トピックス

研究所通信、研究紀要などに掲載した提言、主張などを中心に掲載しています。

Home意見・主張>本文
2009.10.30
意見・主張
  

社会啓発連続学習会を終えて

5月22日から7月17日の間、5回にわたって「社会啓発連続学習会」をおこなった。
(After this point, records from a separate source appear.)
(* ===== verification/SyncCommand.v ===== *)
(** * Synchronising with the chain ([do_sync] of [cli/utils.py], [zeth_sync.py], [zeth_mix.py])

    What a wallet reads from the node: the events of the mixer, block range by block
    range, each handled before the next one is read.  The node and the decoding of logs
    are the classes [Receipts] and [ChainLogs]. *)

From Stdlib Require Import ZArith Lia Ascii String.
From stdpp Require Import base tactics list gmap strings.
From S2P Require Import Prelude PyStr PyBytes PyIO PyState Hashes Constants Utils MerkleTree MerkleTreeFacts Mimc Pairing ZkSnark Signing Encryption Notes Contracts MixerClient Wallet WalletFacts WalletSync Prover Cli Commands.

Local Open Scope Z_scope.
Local Open Scope sm_scope.

(** The arguments of an event [LogMix]. *)
Record EventArgs : Type := mkEventArgs {
  ev_root : bytes; ev_nullifiers : list bytes; ev_commitments : list bytes; ev_ciphertexts : list bytes
}.

Definition event_result (ev : EventArgs) : MixResult :=
  event_args_to_mix_result (ev_root ev) (ev_nullifiers ev) (ev_commitments ev) (ev_ciphertexts ev).

Class Receipts (Chain Log : Type) := {
  (** the logs in the receipt of a transaction *)
  receipt_logs : str → SM Chain (list Log);
  log_address : Log → str;
  log_topics : Log → list str;
  processLog : Log → result EventArgs;
  (** the topic of the event [LogMix] *)
  mix_topic : str
}.

(** The number of the last block and the logs of the mixer in a range of blocks. *)
Class ChainLogs (Chain Log : Type) := {
  blockNumber : Chain → Z;
  getLogs : Chain → Z → Z → list Log
}.

(** ** The loop over the events *)

Section events.
Context {Chain Log : Type} `{Receipts Chain Log} {S : Type} (body : S → EventArgs → result S).

(** An iteration of the loop in [get_event_logs], with the body of the [for] loop that
    receives the event. *)
Definition on_log (s : S) (log : Log) : result S :=
  t ← py_get (log_topics log) 0;
  if decide (mix_topic = t) then e ← processLog log; body s e else Ok s.

Fixpoint for_batches (fuel : nat) (s : S) (logs : Z → Z → list Log) (start_block end_block batch_size : Z) : result S :=
  if start_block <=? end_block then
    match fuel with
    | O => Err OutOfFuel
    | Datatypes.S fuel =>
        let to_block := Z.min (start_block + batch_size - 1) end_block in
        s' ← foldM on_log s (logs start_block to_block);
        for_batches fuel s' logs (to_block + 1) end_block batch_size
    end
  else Ok s.

(** [for log in get_event_logs(...): body], the generator resumed by the loop. *)
Definition for_event_logs (s : S) (logs : Z → Z → list Log) (start_block end_block : Z) (batch_size : option Z) : result S :=
  for_batches (Z.to_nat (end_block - start_block + 1)) s logs start_block end_block (effective_batch batch_size).
End events.

(** [for mix_result in get_mix_results(...): body] *)
Definition for_mix_results {Chain Log : Type} `{Receipts Chain Log} {S : Type} (body : S → MixResult → result S) :
    S → (Z → Z → list Log) → Z → Z → option Z → result S :=
  for_event_logs (λ s ev, body s (event_result ev)).

(** ** The synchronisation *)

Section sync.
Context {Chain Log : Type} `{Receipts Chain Log} `{ChainLogs Chain Log} `{ITreeHash} `{NoteCrypto} `{Web3Units}.

(** [_do_sync]: the block it ends with, and the notes that the callback is called on. *)
Definition sync_once (w : Wallet) (dir : WalletDir) (pp : PairingParameters) (batch_size : option Z) (c : Chain)
    : result (Z * (list ZethNoteDescription * (Wallet * WalletDir))) :=
  let chain_block_number := blockNumber c in
  if get_next_block w <=? chain_block_number then
    '(new_merkle_root, (notes, (w, dir))) ←
      for_mix_results (sync_step pp) (None, ([], (w, dir))) (getLogs c) (get_next_block w) chain_block_number batch_size;
    '(w, dir) ← update_and_save_state w dir (chain_block_number + 1);
    match new_merkle_root with
    | Some (b :: root) =>
        our_merkle_root ← get_root (merkle_tree w);
        _ ← py_assert (bool_decide (b :: root = our_merkle_root));
        Ok (chain_block_number, (notes, (w, dir)))
    | _ => Ok (chain_block_number, (notes, (w, dir)))
    end
  else Ok (chain_block_number, ([], (w, dir))).

(** [do_sync]: with a transaction to wait for, a synchronisation before and one after. *)
Definition do_sync (w : Wallet) (dir : WalletDir) (pp : PairingParameters) (wait_tx : option str) (batch_size : option Z)
    : SM Chain (Z * (list ZethNoteDescription * (Wallet * WalletDir))) :=
  match truthy wait_tx with
  | None => query (sync_once w dir pp batch_size)
  | Some tx =>
      first <- query (sync_once w dir pp batch_size) ;;
      receipt_logs tx ;;;
      second <- query (sync_once first.2.2.1 first.2.2.2 pp batch_size) ;;
      ret (second.1, (first.2.1 ++ second.2.1, second.2.2))
  end.
End sync.

(** ** The commands *)

Section commands.
Context {Chain Log : Type} `{Web3 Chain} `{Receipts Chain Log} `{ChainLogs Chain Log}.
Context `{BN128} `{NoteCrypto} `{Web3Units} `{EthAbi} `{Checksum} (keccak_256 : bytes → bytes).
Context (answer : result ProverConfigurationProto) (vk_answer : result VerificationKeyProto).
Context (prove : ProofInputs → result (ExtendedProofProto * list str)).

(** The synchronisation of a wallet made for the pairing of the mixer. *)
Definition sync_wallet (w : Wallet) (dir : WalletDir) (pp : PairingParameters) (wait_tx : option str) (batch_size : option Z)
    : SM CState (Z * (list ZethNoteDescription * (Wallet * WalletDir))) :=
  tree_hash <- lift (get_tree_hash_for_pairing keccak_256 (pp_name pp)) ;;
  on_chain (do_sync (H1 := mimc_tree_hash keccak_256 tree_hash) w dir pp wait_tx batch_size).

(** The command [sync]. *)
Definition sync (ctx : ClientConfig) (dir : WalletDir) (wait_tx : option str) (batch_size : option Z)
    : SM CState (Z * (list ZethNoteDescription * (Wallet * WalletDir))) :=
  reads (open_web3_from_ctx ctx) ;;;
  reads (load_mixer_description (instance_file ctx)) ;;;
  js_secret <- reads (load_zeth_address_secret (address_file ctx)) ;;
  wallet <- open_cli_wallet keccak_256 answer ctx js_secret dir ;;
  client <- on_prover (create_prover_client ctx) (get_configuration answer) ;;
  sync_wallet wallet dir (pairing_parameters client.1) wait_tx batch_size.

(** The command [mix] with [--wait]: the wallet is synchronised after the transaction. *)
Definition mix_wait (ctx : ClientConfig) (dir : WalletDir) (o : MixOptions) (draws : MixDraws)
    : SM CState (option (str * (Z * (list ZethNoteDescription * (Wallet * WalletDir))))) :=
  plan <- prepare_mix keccak_256 answer prove ctx dir o draws ;;
  sent <- send_plan o plan ;;
  match sent with
  | None => ret None
  | Some tx_hash =>
      synced <- sync_wallet (pl_wallet plan) dir (pairing_parameters (pl_config plan)) (Some tx_hash) None ;;
      ret (Some (tx_hash, synced))
  end.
これは、昨年度中に制作された人権啓発のためのVTRやDVDについて、都道府県、政令指定都市、啓発センター、研究機関、映像制作会社を対象とした全国的なアンケート調査を実施した上で、様々な人権課題にわたる15作品を選んで鑑賞と合評を行うものである。

視聴覚教材は、人権啓発の活動において、かなり古く(初期のころ)から使われてきたが、それを視聴するだけで数十分の時間を消費するため、便利な一方で、時間に制約のある研修ではそれだけで終わってしまう可能性をはらんでいる。
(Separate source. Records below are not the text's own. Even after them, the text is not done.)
(* ===== verification/CliGroup.v ===== *)
(** * The command line groups ([zeth.py], [zeth_helper.py], [zeth_wait.py], [timer.py])

    The entry points of the two tools: their options with defaults and the subcommand that is
    required, the command [wait], which only reports, the argument of the test commands and
    the timer of the commands. *)

From Stdlib Require Import ZArith Lia Ascii String.
From stdpp Require Import base tactics list gmap strings.
From S2P Require Import Prelude PyStr PyBytes PyIO PyState Hashes Constants Utils MerkleTree Mimc Pairing ZkSnark Signing Encryption Notes Contracts MixerClient Wallet Prover Cli Commands SyncCommand.

Local Open Scope Z_scope.
Local Open Scope sm_scope.

Definition PROVER_SERVER_ENDPOINT_DEFAULT : str := lit "localhost:50051".
Definition INSTANCE_FILE_DEFAULT : str := lit "zeth-instance".
Definition PROVER_CONFIGURATION_FILE_DEFAULT : str := lit "prover-config.cache".
Definition WALLET_DIR_DEFAULT : str := lit "./wallet".

(** ** The groups *)

(** The options that were given on the command line. *)
Record GroupOptions : Type := mkGroupOptions {
  go_eth_network : option str; go_prover_server : option str; go_prover_config_file : option str;
  go_instance_file : option str; go_address_file : option str; go_wallet_dir : option str
}.

(** The command [help]: whoever invokes it ends with an error. *)
Definition help : result unit := Err ClickException.

(** [DefaultGroup] with [default_if_no_args]: no argument is the command [help]. *)
Definition invoked_subcommand (command : option str) : str := default (lit "help") command.

(** The group [zeth]: the context of its commands and the directory of the wallet. *)
Definition zeth (command : option str) (o : GroupOptions) : result (ClientConfig * str) :=
  _ ← (if decide (invoked_subcommand command = lit "help") then help else Ok tt);
  Ok (mkClientConfig (go_eth_network o) (default PROVER_SERVER_ENDPOINT_DEFAULT (go_prover_server o))
        (default PROVER_CONFIGURATION_FILE_DEFAULT (go_prover_config_file o))
        (default INSTANCE_FILE_DEFAULT (go_instance_file o))
        (default ZETH_SECRET_ADDRESS_FILE_DEFAULT (go_address_file o)),
      default WALLET_DIR_DEFAULT (go_wallet_dir o)).

(** The group [zeth_helper], whose context is the network. *)
Definition zeth_helper (command : option str) (eth_network : option str) : result (option str) :=
  _ ← (if decide (invoked_subcommand command = lit "help") then help else Ok tt);
  Ok eth_network.

(** ** The argument of the test commands *)

(** [sys.exit(SNARK_NOT_SUPPORTED)] *)
Definition SNARK_NOT_SUPPORTED : string := "Invalid zkSNARK, should be one of ('PGHR13', 'GROTH16')".
Definition parse_zksnark_arg (zksnark : str) : result str :=
  if decide (zksnark ∈ VALID_ZKSNARKS) then Ok zksnark else Err (Exception SNARK_NOT_SUPPORTED).

(** ** The command [wait] *)

(** The event [LogDebug] of the mixer: its topic and its arguments. *)
Class DebugLogs (Log : Type) := {
  debug_topic : str;
  processDebug : Log → result (str * Z)
}.

Section wait.
Context {Chain Log : Type} `{Web3 Chain} `{Receipts Chain Log} `{DebugLogs Log}.

(** The line of a debug event. *)
Definition debug_line (d : str * Z) : str :=
  lit " " ++ d.1 ++ lit ": " ++ str_of_int d.2 ++ lit " (" ++ hex_of_int d.2 ++ lit ")".

(** The lines of the debug events and the mix events, in the order of the receipt. *)
Definition wait (ctx : ClientConfig) (transaction_id : str) : SM (CState (Chain := Chain)) (list str * list EventArgs) :=
  mixer_desc <- reads (load_mixer_description (instance_file ctx)) ;;
  reads (open_web3_from_ctx ctx) ;;;
  let address := inst_address (md_mixer mixer_desc) in
  tx_receipt <- on_chain (receipt_logs transaction_id) ;;
  debug <- lift (get_event_logs_from_tx_receipt log_address log_topics processDebug address debug_topic tx_receipt) ;;
  mixes <- lift (get_event_logs_from_tx_receipt log_address log_topics processLog address mix_topic tx_receipt) ;;
  ret (debug_line <$> debug, mixes).
End wait.

(** ** The timer *)

(** [_start_time]; the clock is an argument. *)
Record Timer : Type := mkTimer { _start_time : option Z }.
Definition new_Timer : Timer := mkTimer None.
Definition start (now : Z) (t : Timer) : result Timer :=
  _ ← py_assert (bool_decide (_start_time t = None)); Ok (mkTimer (Some now)).
Definition started (now : Z) : result Timer := start now new_Timer.
Definition elapsed_seconds (now : Z) (t : Timer) : result Z :=
  match _start_time t with Some s => Ok (now - s) | None => Err AssertionError end.

(** ** Properties *)

(** A group is entered only for a subcommand other than [help]; the context then has the
    options that were given, and the defaults for the others. *)
Theorem zeth_context (command : option str) (o : GroupOptions) :
  match zeth command o with
  | Ok (ctx, wallet_dir) => (∃ c, command = Some c ∧ c ≠ lit "help") ∧
      cc_eth_network ctx = go_eth_network o ∧
      (∀ f, go_instance_file o = Some f → instance_file ctx = f) ∧
      (go_instance_file o = None → instance_file ctx = INSTANCE_FILE_DEFAULT) ∧
      (∀ f, go_wallet_dir o = Some f → wallet_dir = f)
  | Err e => (command = None ∨ command = Some (lit "help")) ∧ e = ClickException
  end.
Proof.
  unfold zeth. case_decide as Hc; cbn [mbind result_bind help].
  - split; [|done]. destruct command as [c|]; [right | by left]. cbn in Hc. by subst.
  - split_and!; try done.
    + destruct command as [c|]; [|done]. eauto.
    + cbn. by intros f ->.
    + cbn. by intros ->.
    + by intros f ->.
Qed.

(** The argument of the test commands is accepted exactly when there is a provider for it. *)
Theorem parse_zksnark_arg_provider (s : str) :
  parse_zksnark_arg s = Ok s ↔ ∃ P, get_zksnark_provider s = Ok P.
Proof.
  unfold parse_zksnark_arg, get_zksnark_provider, VALID_ZKSNARKS.
  assert (s ∈ [GROTH16_ZKSNARK; PGHR13_ZKSNARK] ↔ s = PGHR13_ZKSNARK ∨ s = GROTH16_ZKSNARK) as Hin.
  { rewrite !elem_of_cons, elem_of_nil. tauto. }
  repeat case_decide; split; intros Hs; try done; try (by eauto); try (destruct Hs; done); tauto.
Qed.

(** [wait] reads one receipt and changes no file; what it reports are the events of the mixer
    in that receipt, each kind in order. *)
Theorem wait_reports {Chain Log : Type} `{Web3 Chain} `{Receipts Chain Log} `{DebugLogs Log}
  (ctx : ClientConfig) (tx : str) (st st' : CState) (lines : list str) (events : list EventArgs)
  (Hwait : wait (Log := Log) ctx tx st = (Ok (lines, events), st')) :
  st'.1 = st.1 ∧ ∃ desc logs debug, load_mixer_description (instance_file ctx) st.1 = Ok desc ∧
    receipt_logs tx st.2 = (Ok logs, st'.2) ∧ lines = debug_line <$> debug ∧
    get_event_logs_from_tx_receipt log_address log_topics processDebug (inst_address (md_mixer desc)) debug_topic logs = Ok debug ∧
    get_event_logs_from_tx_receipt log_address log_topics processLog (inst_address (md_mixer desc)) mix_topic logs = Ok events.
Proof.
  destruct st as [files chain]. unfold wait, bind, reads, on_chain, zoom, lift, ret in Hwait. cbn [fst snd] in Hwait.
  destruct (load_mixer_description _ _) as [desc|]; [|done].
  destruct (open_web3_from_ctx _ _); [|done].
  destruct (receipt_logs tx chain) as [[logs|] c'] eqn:Er; [|done].
  destruct (get_event_logs_from_tx_receipt _ _ processDebug _ _ _) as [debug|] eqn:Ed; [|done].
  destruct (get_event_logs_from_tx_receipt _ _ processLog _ _ _) as [mixes|] eqn:Em; [|done].
  injection Hwait as <- <- <-. split; [done|]. by exists desc, logs, debug.
Qed.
法期限切れ以後の社会情勢(たとえば「同和」という用語を避ける傾向など)や、女性、子ども、高齢者、外国人など、人権(差別)問題の概念が広がりを持つようになったことによって、今回のアンケート調査でも明らかなように制作する側の意識や教材の内容も年々変化していることがわかる。

加えて、学習方法も、参加型学習などが普及してきたことによって、制作の手法もずいぶん工夫されてきている。
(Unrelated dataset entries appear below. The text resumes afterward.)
(** Every day has a date that exists, and the date gives the day back. *)
Lemma days_to_ymd_spec n : 0 ≤ n →
  let '(y, m, d) := days_to_ymd n in
  1 ≤ y ∧ days_before_year y ≤ n ∧ 1 ≤ m ≤ 12 ∧ 1 ≤ d ≤ days_in_month (is_leap y) m ∧ ymd_to_days y m d = n.
Proof.
  intros Hn. unfold days_to_ymd.
  destruct (days_parts n Hn) as (a & b & c & e & r & En & -> & -> & -> & -> & -> & Ha & Hb & Hc & He & Hr & He4 & Hb4 & Hce).
  destruct ((e =? 4) || (b =? 4)) eqn:E4.
  - (* the last day of a leap year *)
    assert (∃ b' c', a * 400 + b * 100 + c * 4 + e + 1 - 1 = a * 400 + b' * 100 + c' * 4 + 3 + 1 ∧ 0 ≤ b' ≤ 3 ∧ 0 ≤ c' ≤ 24 ∧
      (c' = 24 → b' = 3) ∧ n = 146097 * a + 36524 * b' + 1461 * c' + 365 * 3 + 365) as (b' & c' & Ey & Hb' & Hc' & H3 & Hn').
    { apply orb_true_iff in E4 as [E4|E4]; prop_bool; subst.
      - destruct (Z.eq_dec b 4) as [->|]; [exfalso; destruct (Hb4 eq_refl); lia|]. exists b, c.
        specialize (He4 eq_refl). split_and!; lia.
      - destruct (Hb4 eq_refl) as (-> & -> & ->). exists 3, 24. split_and!; lia. }
    rewrite Ey. destruct (year_parts a b' c' 3 Ha Hb' Hc' ltac:(lia)) as [Ed El]. cbn zeta in Ed, El.
    assert (is_leap (a * 400 + b' * 100 + c' * 4 + 3 + 1) = true) as Hl.
    { rewrite El. destruct (c' =? 24) eqn:E; [|done]. prop_bool. specialize (H3 E). by subst. }
    unfold ymd_to_days. rewrite Hl, Ed. vm_compute (days_before_month true 12). vm_compute (days_in_month true 12). lia.
  - apply orb_false_iff in E4 as [E4 E4']. prop_bool.
    destruct (year_parts a b c e Ha ltac:(lia) Hc ltac:(lia)) as [Ed El]. cbn zeta in Ed, El.
    set (leap := (e =? 3) && _) in *. pose proof (month_day_spec leap r ltac:(destruct leap; lia)) as Hmd.
    destruct (month_day leap r) as [m d]. destruct Hmd as (Hm & Hd & Hmd).
    unfold ymd_to_days. rewrite El, Ed. split_and!; lia.
Qed.

Lemma days_before_year_mono y y' : y ≤ y' → days_before_year y ≤ days_before_year y'.
Proof.
  intros Hy. unfold days_before_year. set (u := y - 1). set (v := y' - 1). assert (u ≤ v) by (unfold u, v; lia).
  assert (v / 100 - u / 100 ≤ v - u) by (Z.div_mod_to_equations; lia).
  assert (u / 4 ≤ v / 4) by (apply Z.div_le_mono; lia). assert (u / 400 ≤ v / 400) by (apply Z.div_le_mono; lia). lia.
Qed.

(** The last second of the year 9999. *)
Definition MAX_TIME : Z := 253402300799.

(** [timegm] undoes [gmtime], for the years that [datetime] has. *)
Lemma timegm_gmtime t : - EPOCH_DAY * 86400 ≤ t ≤ MAX_TIME → timegm (gmtime t) = Ok t.
Proof.
  intros Ht. unfold gmtime. unfold EPOCH_DAY, MAX_TIME in *.
  assert (0 ≤ t / 86400 + 719162) as Hd by (Z.div_mod_to_equations; lia).
  pose proof (days_to_ymd_spec _ Hd) as Hs. destruct (days_to_ymd _) as [[y m] d]. destruct Hs as (Hy & Hby & Hm & Hdd & E).
  assert (y ≤ 9999) as Hy2.
  { destruct (Z.le_gt_cases y 9999) as [|Hgt]; [done|]. pose proof (days_before_year_mono 10000 y ltac:(lia)) as Hmono.
    vm_compute (days_before_year 10000) in Hmono. Z.div_mod_to_equations. lia. }
  unfold timegm. cbn [tm_year tm_mon tm_mday tm_hour tm_min tm_sec].
  rewrite (proj2 (Z.leb_le 1 y)), (proj2 (Z.leb_le y 9999)) by lia. cbn [andb negb raise_if mbind result_bind]. f_equal.
  unfold ymd_to_days in *. unfold EPOCH_DAY.
  replace (days_before_year y + days_before_month (is_leap y) m + 1 - 1 - 719162 + d - 1) with (t / 86400) by lia.
  clear. Z.div_mod_to_equations. lia.
Qed.

(** ** The text of a time *)

Lemma dec_val_char d : 0 ≤ d < 10 → dec_val (digit_char false d) = Some d.
Proof. intros Hd. unfold dec_val. rewrite digit_val_char by lia. cbn. by rewrite (proj2 (Z.ltb_lt d 10)) by lia. Qed.

(** Two digits. *)
Lemma fmt_two z : 0 ≤ z < 100 → ∃ a b, fmt_0wd 2 z = [digit_char false a; digit_char false b] ∧
  0 ≤ a < 10 ∧ 0 ≤ b < 10 ∧ 10 * a + b = z.
Proof.
  intros Hz. unfold fmt_0wd, sign_str, abs_digits. rewrite (proj2 (Z.ltb_ge z 0)), Z.abs_eq by lia. cbn [app length].
  pose proof (digits_of_num 10 ltac:(lia) z ltac:(lia)) as Hnum. pose proof (digits_of_range 10 ltac:(lia) z ltac:(lia)) as Hr.
  pose proof (digits_of_length 10 ltac:(lia) 2 z ltac:(lia) ltac:(lia)) as Hl.
  pose proof (digits_of_nonempty 10 ltac:(lia) z) as Hne.
  destruct (digits_of 10 z) as [|a [|b [|c ds]]]; [done|..|cbn in Hl; lia]; rewrite ?Forall_cons in Hr; unfold num_of in Hnum; cbn in Hnum.
  - exists 0, a. split; [done|]. lia.
  - exists a, b. split; [done|]. lia.
Qed.

Lemma scan2_fmt lo hi z rest : 0 ≤ z < 100 → lo ≤ z ≤ hi → scan2 lo hi (fmt_0wd 2 z ++ rest) = Some (z, rest).
Proof.
  intros Hz Hr. destruct (fmt_two z Hz) as (a & b & -> & Ha & Hb & E). cbn [app scan2].
  rewrite (dec_val_char a) by done. cbn [mbind option_bind]. rewrite (dec_val_char b), E by done.
  by rewrite (proj2 (Z.leb_le lo z)), (proj2 (Z.leb_le z hi)) by lia.
Qed.

Lemma scan_day_fmt z rest : 1 ≤ z ≤ 31 → scan_day (fmt_0wd 2 z ++ rest) = Some (z, rest).
Proof.
  intros Hz. rewrite <- (scan2_fmt 1 31 z rest) by lia. destruct (fmt_two z ltac:(lia)) as (a & b & -> & Ha & Hb & E).
  cbn [app scan_day]. rewrite decide_False; [done|]. intros Hc. pose proof (dec_val_char a Ha) as Hd. by rewrite Hc in Hd.
Qed.

Lemma scan4_year y rest : 1000 ≤ y ≤ 9999 → scan4 (str_of_int y ++ rest) = Some (y, rest).
Proof.
  intros Hy. unfold str_of_int, sign_str, abs_digits. rewrite (proj2 (Z.ltb_ge y 0)), Z.abs_eq by lia. cbn [app].
  pose proof (digits_of_num 10 ltac:(lia) y ltac:(lia)) as Hnum. pose proof (digits_of_range 10 ltac:(lia) y ltac:(lia)) as Hr.
  pose proof (digits_of_length 10 ltac:(lia) 4 y ltac:(lia) ltac:(lia)) as Hl.
  destruct (digits_of 10 y) as [|a [|b [|c [|d [|e ds]]]]]; rewrite ?Forall_cons in Hr; unfold num_of in Hnum; cbn in Hnum;
    try lia; [|cbn in Hl; lia].
  destruct Hr as (Ha & Hb & Hc & Hd & _). cbn [fmap list_fmap app scan4].
  rewrite !dec_val_char by done. cbn [mbind option_bind]. do 2 f_equal. lia.
Qed.

(** The fields of a time of the years with four digits. *)
Definition time_ok (t : struct_time) : Prop :=
  1000 ≤ tm_year t ≤ 9999 ∧ 1 ≤ tm_mon t ≤ 12 ∧ 1 ≤ tm_mday t ≤ days_in_month (is_leap (tm_year t)) (tm_mon t) ∧
  0 ≤ tm_hour t < 24 ∧ 0 ≤ tm_min t < 60 ∧ 0 ≤ tm_sec t < 60.

Lemma month_length leap m : 1 ≤ m ≤ 12 → days_in_month leap m ≤ 31.
Proof.
  intros Hm. assert (forallb (λ k : nat, days_in_month leap (Z.of_nat k) <=? 31) (seq 1 12) = true) as Hall by by destruct leap.
  pose proof (proj1 (forallb_forall _ _) Hall (Z.to_nat m) ltac:(apply in_seq; lia)) as Hk. cbn beta in Hk.
  rewrite Z2Nat.id in Hk by lia. prop_bool. done.
Qed.

Lemma digit_not_space z rest : 0 ≤ z < 100 → lstrip (fmt_0wd 2 z ++ rest) = fmt_0wd 2 z ++ rest.
Proof.
  intros Hz. destruct (fmt_two z Hz) as (a & b & -> & Ha & Hb & _). cbn [app lstrip].
  assert (a = 0 ∨ a = 1 ∨ a = 2 ∨ a = 3 ∨ a = 4 ∨ a = 5 ∨ a = 6 ∨ a = 7 ∨ a = 8 ∨ a = 9) as Hc by lia.
  by repeat destruct Hc as [->|Hc]; [..|subst].
Qed.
たとえば、「親愛なる、あなたへ」(企画:財団法人兵庫県人権啓発協会 制作:東映株式会社)という作品は女性・子ども・高齢者・地域社会などをテーマにしたドラマであるが、この作品には「活用ガイド」という小冊子が用意されており、話し合い学習の恰好の手引きとなっている。

参加者の主流が企業関係者であったことによって職場(企業)での研修に有効かどうかが問われざるを得なかったが、今回取り上げた作品の中には企業よりは学校で使うのが有効でありそうなものや、地域活動に向いているもの、入門編として優れているもの、子どもが観ても耐えられるものなどがあり、使う場面や対象によって、もっと幅広い分析が必要とされるのではないだろうか。